WHAT THIS TASK INVOLVES> Go through the material and return every line that contains the string "functions".

DATA FOR THIS TASK>
(* ===== verification/CompilerSem.v ===== *)
(** * What a BudL contract means

    An evaluator for the scalar part of the language of
    [budzero/bud-compiler/src/ast.rs], independent of the code generator:
    variables have block scope, an operand is a field element, a [for] bound
    is evaluated once, a [match] takes the first arm that fits.  Storage is
    the machine's: a declared field has the slot of its position, an entry of
    a mapping the slot its key hashes to.

    [Scalar] is the part of the language the compiler is proved right for.
    Structs and Merkle proofs are outside it, and so are the four forms that
    are compiled wrongly: a [let] that copies a variable, a nested block that
    rebinds an outer name, a [match] on something else than a variable or
    with a pattern beyond an immediate. *)
From stdpp Require Import base tactics numbers list gmap strings.
From Stdlib Require Import ZArith Lia.
From S2P Require Import Prelude Isa Vm Compiler.
Import Ast.
Open Scope Z_scope.

Module Sem.
Import Field.

(** What a contract can change: storage, the log of its writes, events. *)
Record World := mkWorld {
  w_storage : gmap Z Z;
  w_writes : list (Z * Z);
  w_events : list Z;
}.

Definition store (w : World) (slot v : Z) : World :=
  mkWorld (<[slot := v]> (w_storage w)) (w_writes w ++ [(slot, v)]) (w_events w).

Definition log (w : World) (v : Z) : World :=
  mkWorld (w_storage w) (w_writes w) (w_events w ++ [v]).

Definition load (w : World) (slot : Z) : Z := default 0 (w_storage w !! slot).

(** The slot of [name[key]]: the low 32 bits of the hash of both. *)
Definition mapping_slot (base key : Z) : Z := Isa.as_i32 (poseidon4_hash base key).

Definition binary (op : BinOp) (a b : Z) : Z :=
  match op with
  | BAdd => field_add_goldilocks a b
  | BSub => field_sub_goldilocks a b
  | BMul => field_mul_goldilocks a b
  | BDiv => if b =? 0 then 0 else a * field_inverse_goldilocks b mod GOLDILOCKS_P
  | BEq => Vm.flag (a =? b)
  | BNeq => Vm.flag (negb (a =? b))
  | BLt => Vm.flag (a <? b)
  | BGt => Vm.flag (b <? a)
  | BLte => Vm.flag (a <=? b)
  | BGte => Vm.flag (b <=? a)
  end.

(** A normal end, or a [constrain] that did not hold. *)
Inductive outcome (A : Type) := Done (a : A) (w : World) | Abort (w : World).
#[global] Arguments Done {A} a w.
#[global] Arguments Abort {A} w.

(** [None] is a stuck program or too little fuel. *)
Definition bind {A B} (m : option (outcome A)) (k : A → World → option (outcome B)) :
    option (outcome B) :=
  match m with
  | Some (Done a w) => k a w
  | Some (Abort w) => Some (Abort w)
  | None => None
  end.

Notation Env := (gmap string Z).

(** After a block: the variables that existed before it. *)
Definition restrict (env env' : Env) : Env :=
  filter (λ e, is_Some (env !! e.1)) env'.

(** Where a statement leaves: at the next one, or out of the function. *)
Inductive flow := Next (env : Env) | Returned (v : Z).

Section lists.
Context (ev : Expr → World → option (outcome Z)).

Fixpoint eval_list (es : list Expr) (w : World) : option (outcome (list Z)) :=
  match es with
  | [] => Some (Done [] w)
  | e :: es => bind (ev e w) (λ v w, bind (eval_list es w) (λ vs w, Some (Done (v :: vs) w)))
  end.

Fixpoint emit_list (es : list Expr) (w : World) : option (outcome ()) :=
  match es with
  | [] => Some (Done () w)
  | e :: es => bind (ev e w) (λ v w, emit_list es (log w v))
  end.
End lists.

Section block.
Context (ex : Stmt → Env → World → option (outcome flow)).

Fixpoint exec_list (ss : list Stmt) (env : Env) (w : World) : option (outcome flow) :=
  match ss with
  | [] => Some (Done (Next env) w)
  | s :: ss =>
      bind (ex s env w) (λ f w,
        match f with Next env => exec_list ss env w | Returned v => Some (Done (Returned v) w) end)
  end.

(** A nested block. *)
Definition exec_block (ss : list Stmt) (env : Env) (w : World) : option (outcome flow) :=
  bind (exec_list ss env w) (λ f w,
    Some (Done (match f with Next env' => Next (restrict env env') | Returned v => Returned v end) w)).

Fixpoint exec_arms (arms : list (MatchPattern * list Stmt)) (v : Z) (env : Env) (w : World) :
    option (outcome flow) :=
  match arms with
  | [] => Some (Done (Next env) w)
  | (IntLit p, body) :: arms => if v =? p then exec_block body env w else exec_arms arms v env w
  | (Wildcard, body) :: _ => exec_block body env w
  end.
End block.

Section contract.
Context (funs : string → option Function) (slots : gmap string Z) (ctx : Vm.Context).

Fixpoint eval (n : nat) (e : Expr) (env : Env) (w : World) : option (outcome Z) :=
  match n with
  | O => None
  | S n =>
      match e with
      | EInt v => if v <? GOLDILOCKS_P then Some (Done v w) else None
      | EIdent x => v ← env !! x; Some (Done v w)
      | EStorageRead x => slot ← slots !! x; Some (Done (load w slot) w)
      | EMappingRead x key =>
          base ← slots !! x;
          bind (eval n key env w) (λ k w, Some (Done (load w (mapping_slot base k)) w))
      | EBinary e1 op e2 =>
          bind (eval n e1 env w) (λ a w, bind (eval n e2 env w) (λ b w, Some (Done (binary op a b) w)))
      | ECall name args =>
          if decide (name = "msg::sender") then Some (Done (Vm.sender ctx) w)
          else if decide (name = "msg::nonce") then Some (Done (Vm.nonce ctx) w)
          else if decide (name = "block::number") then Some (Done (Vm.block_height ctx) w)
          else
            bind (eval_list (λ e w, eval n e env w) args w) (λ vs w,
              if decide (name = "poseidon") then
                match vs with [a; b] => Some (Done (poseidon4_hash a b) w) | _ => None end
              else call n name vs w)
      | EFieldAccess _ _ | EStructLiteral _ _ => None
      end
  end
with call (n : nat) (name : string) (vs : list Z) (w : World) : option (outcome Z) :=
  match n with
  | O => None
  | S n =>
      f ← funs name;
      if bool_decide (length vs = length (params f)) then
        let env := list_to_map (zip (p_name <$> params f) vs) in
        bind (exec_list (exec n) (body f) env w) (λ fl w,
          Some (Done (match fl with Returned v => v | Next _ => 0 end) w))
      else None
  end
with exec (n : nat) (s : Stmt) (env : Env) (w : World) : option (outcome flow) :=
  match n with
  | O => None
  | S n =>
      match s with
      | SLet x e => bind (eval n e env w) (λ v w, Some (Done (Next (<[x := v]> env)) w))
      | SConstrain e =>
          bind (eval n e env w) (λ v w, Some (if v =? 0 then Abort w else Done (Next env) w))
      | SAssign x e =>
          bind (eval n e env w) (λ v w, _ ← env !! x; Some (Done (Next (<[x := v]> env)) w))
      | SStorageWrite x e =>
          bind (eval n e env w) (λ v w, slot ← slots !! x; Some (Done (Next env) (store w slot v)))
      | SMappingWrite x key e =>
          base ← slots !! x;
          bind (eval n key env w) (λ k w, bind (eval n e env w) (λ v w,
            Some (Done (Next env) (store w (mapping_slot base k) v))))
      | SIf c t e =>
          bind (eval n c env w) (λ v w,
            exec_block (exec n) (if v =? 0 then default [] e else t) env w)
      | SWhile c body =>
          bind (eval n c env w) (λ v w,
            if v =? 0 then Some (Done (Next env) w)
            else
              bind (exec_block (exec n) body env w) (λ f w,
                match f with Next env => exec n (SWhile c body) env w | Returned v => Some (Done (Returned v) w) end))
      | SFor x start end_ body =>
          bind (eval n start env w) (λ lo w, bind (eval n end_ env w) (λ hi w,
            bind (exec_for n x hi body (<[x := lo]> env) w) (λ f w,
              Some (Done (match f with Next env' => Next (restrict env env') | Returned v => Returned v end) w))))
      | SReturn None => Some (Done (Returned 0) w)
      | SReturn (Some e) => bind (eval n e env w) (λ v w, Some (Done (Returned v) w))
      | SEmit _ args =>
          bind (emit_list (λ e w, eval n e env w) args w) (λ _ w, Some (Done (Next env) w))
      | SMatch e arms => bind (eval n e env w) (λ v w, exec_arms (exec n) arms v env w)
      | SExpr e => bind (eval n e env w) (λ _ w, Some (Done (Next env) w))
      end
  end
with exec_for (n : nat) (x : string) (hi : Z) (body : list Stmt) (env : Env) (w : World) :
    option (outcome flow) :=
  match n with
  | O => None
  | S n =>
      i ← env !! x;
      if i <? hi then
        bind (exec_block (exec n) body env w) (λ f w,
          match f with
          | Next env =>
              i ← env !! x;
              exec_for n x hi body (<[x := field_add_goldilocks i 1]> env) w
          | Returned v => Some (Done (Returned v) w)
          end)
      else Some (Done (Next env) w)
  end.

(** The equations of the mutual definitions. *)
Lemma exec_S n s env w :
  exec (S n) s env w =
    match s with
    | SLet x e => bind (eval n e env w) (λ v w, Some (Done (Next (<[x := v]> env)) w))
    | SConstrain e =>
        bind (eval n e env w) (λ v w, Some (if v =? 0 then Abort w else Done (Next env) w))
    | SAssign x e =>
        bind (eval n e env w) (λ v w, _ ← env !! x; Some (Done (Next (<[x := v]> env)) w))
    | SStorageWrite x e =>
        bind (eval n e env w) (λ v w, slot ← slots !! x; Some (Done (Next env) (store w slot v)))
    | SMappingWrite x key e =>
        base ← slots !! x;
        bind (eval n key env w) (λ k w, bind (eval n e env w) (λ v w,
          Some (Done (Next env) (store w (mapping_slot base k) v))))
    | SIf c t e =>
        bind (eval n c env w) (λ v w,
          exec_block (exec n) (if v =? 0 then default [] e else t) env w)
    | SWhile c body =>
        bind (eval n c env w) (λ v w,
          if v =? 0 then Some (Done (Next env) w)
          else
            bind (exec_block (exec n) body env w) (λ f w,
              match f with Next env => exec n (SWhile c body) env w | Returned v => Some (Done (Returned v) w) end))
    | SFor x start end_ body =>
        bind (eval n start env w) (λ lo w, bind (eval n end_ env w) (λ hi w,
          bind (exec_for n x hi body (<[x := lo]> env) w) (λ f w,
            Some (Done (match f with Next env' => Next (restrict env env') | Returned v => Returned v end) w))))
    | SReturn None => Some (Done (Returned 0) w)
    | SReturn (Some e) => bind (eval n e env w) (λ v w, Some (Done (Returned v) w))
    | SEmit _ args =>
        bind (emit_list (λ e w, eval n e env w) args w) (λ _ w, Some (Done (Next env) w))
    | SMatch e arms => bind (eval n e env w) (λ v w, exec_arms (exec n) arms v env w)
    | SExpr e => bind (eval n e env w) (λ _ w, Some (Done (Next env) w))
    end.
Proof. done. Qed.

Lemma call_S n name vs w :
  call (S n) name vs w =
    f ← funs name;
    if bool_decide (length vs = length (params f)) then
      let env := list_to_map (zip (p_name <$> params f) vs) in
      bind (exec_list (exec n) (body f) env w) (λ fl w,
        Some (Done (match fl with Returned v => v | Next _ => 0 end) w))
    else None.
Proof. done. Qed.

Lemma exec_for_S n x hi body env w :
  exec_for (S n) x hi body env w =
    i ← env !! x;
    if i <? hi then
      bind (exec_block (exec n) body env w) (λ f w,
        match f with
        | Next env =>
            i ← env !! x;
            exec_for n x hi body (<[x := field_add_goldilocks i 1]> env) w
        | Returned v => Some (Done (Returned v) w)
        end)
    else Some (Done (Next env) w).
Proof. done. Qed.

End contract.

(** The last function of a name; the slots of the storage fields. *)
Definition lookup_fun (c : Contract) (name : string) : option Function :=
  last (filter (λ f, fn_name f = name) (functions c)).

Definition run_main (n : nat) (c : Contract) (ctx : Vm.Context) (w : World) : option (outcome Z) :=
  call (lookup_fun c) (Codegen.storage_map (storage c)) ctx n "main" [] w.

End Sem.

(** ** The scalar language *)
Module Scalar.

Fixpoint scalar_expr (e : Expr) : bool :=
  match e with
  | EInt v => 0 <=? v
  | EIdent _ | EStorageRead _ => true
  | EMappingRead _ key => scalar_expr key
  | EFieldAccess _ _ | EStructLiteral _ _ => false
  | EBinary e1 _ e2 => scalar_expr e1 && scalar_expr e2
  | ECall name args =>
      negb (bool_decide (name = "verify_merkle_proof")) &&
      (negb (bool_decide (name = "poseidon")) || (length args =? 2)%nat) &&
      (negb (bool_decide (name ∈ ["msg::sender"; "msg::nonce"; "block::number"])) || (length args =? 0)%nat) &&
      forallb scalar_expr args
  end.

Definition is_ident (e : Expr) : bool := match e with EIdent _ => true | _ => false end.

(** The variables a statement assigns, in nested blocks too. *)
Fixpoint assigned (s : Stmt) : list string :=
  match s with
  | SAssign x _ => [x]
  | SIf _ t e => (t ≫= assigned) ++ match e with Some e => e ≫= assigned | None => [] end
  | SWhile _ body | SFor _ _ _ body => body ≫= assigned
  | SMatch _ arms => arms ≫= λ '(_, body), body ≫= assigned
  | _ => []
  end.

Section block.
Context (sc : gset string → gset string → Stmt → bool).

(** The names a statement declares in its own block. *)
Definition declares (s : Stmt) : gset string :=
  match s with SLet x _ => {[ x ]} | _ => ∅ end.

Fixpoint scalar_list (outer cur : gset string) (ss : list Stmt) : bool :=
  match ss with
  | [] => true
  | s :: ss => sc outer cur s && scalar_list outer (cur ∪ declares s) ss
  end.
End block.

(** [outer] are the names of the enclosing blocks, [cur] those declared so
    far in this one. *)
Fixpoint scalar_stmt (outer cur : gset string) (s : Stmt) : bool :=
  match s with
  | SLet x e => scalar_expr e && negb (is_ident e) && bool_decide (x ∉ outer)
  | SConstrain e | SAssign _ e | SStorageWrite _ e | SExpr e => scalar_expr e
  | SMappingWrite _ key e => scalar_expr key && scalar_expr e
  | SIf c t e =>
      scalar_expr c && scalar_list scalar_stmt (outer ∪ cur) ∅ t &&
      match e with Some e => scalar_list scalar_stmt (outer ∪ cur) ∅ e | None => true end
  | SWhile c body => scalar_expr c && scalar_list scalar_stmt (outer ∪ cur) ∅ body
  | SFor x start end_ body =>
      scalar_expr start && scalar_expr end_ && bool_decide (x ∉ outer ∪ cur) &&
      match end_ with
      | EIdent y => bool_decide (y ∉ body ≫= assigned)
      | _ => true
      end &&
      scalar_list scalar_stmt ({[ x ]} ∪ outer ∪ cur) ∅ body
  | SReturn e => match e with Some e => scalar_expr e | None => true end
  | SEmit _ args => forallb scalar_expr args
  | SMatch e arms =>
      is_ident e &&
      forallb (λ '(p, body),
        match p with IntLit v => (0 <=? v) && (v <=? Codegen.I32_MAX) | Wildcard => true end &&
        scalar_list scalar_stmt (outer ∪ cur) ∅ body) arms
  end.

Definition param_names (f : Function) : list string := p_name <$> params f.

Definition scalar_fun (f : Function) : bool :=
  bool_decide (NoDup (param_names f)) &&
  scalar_list scalar_stmt ∅ (list_to_set (param_names f)) (body f).

(** A contract of the proved part: no structs, scalar functions, and a [main]
    that takes nothing. *)
Definition scalar_contract (c : Contract) : bool :=
  (length (structs c) =? 0)%nat && forallb scalar_fun (functions c) &&
  match Sem.lookup_fun c "main" with Some f => bool_decide (params f = []) | None => true end.

End Scalar.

REPLY TO THE EXERCISE>
  last (filter (λ f, fn_name f = name) (functions c)).
(** A contract of the proved part: no structs, scalar functions, and a [main]
  (length (structs c) =? 0)%nat && forallb scalar_fun (functions c) &&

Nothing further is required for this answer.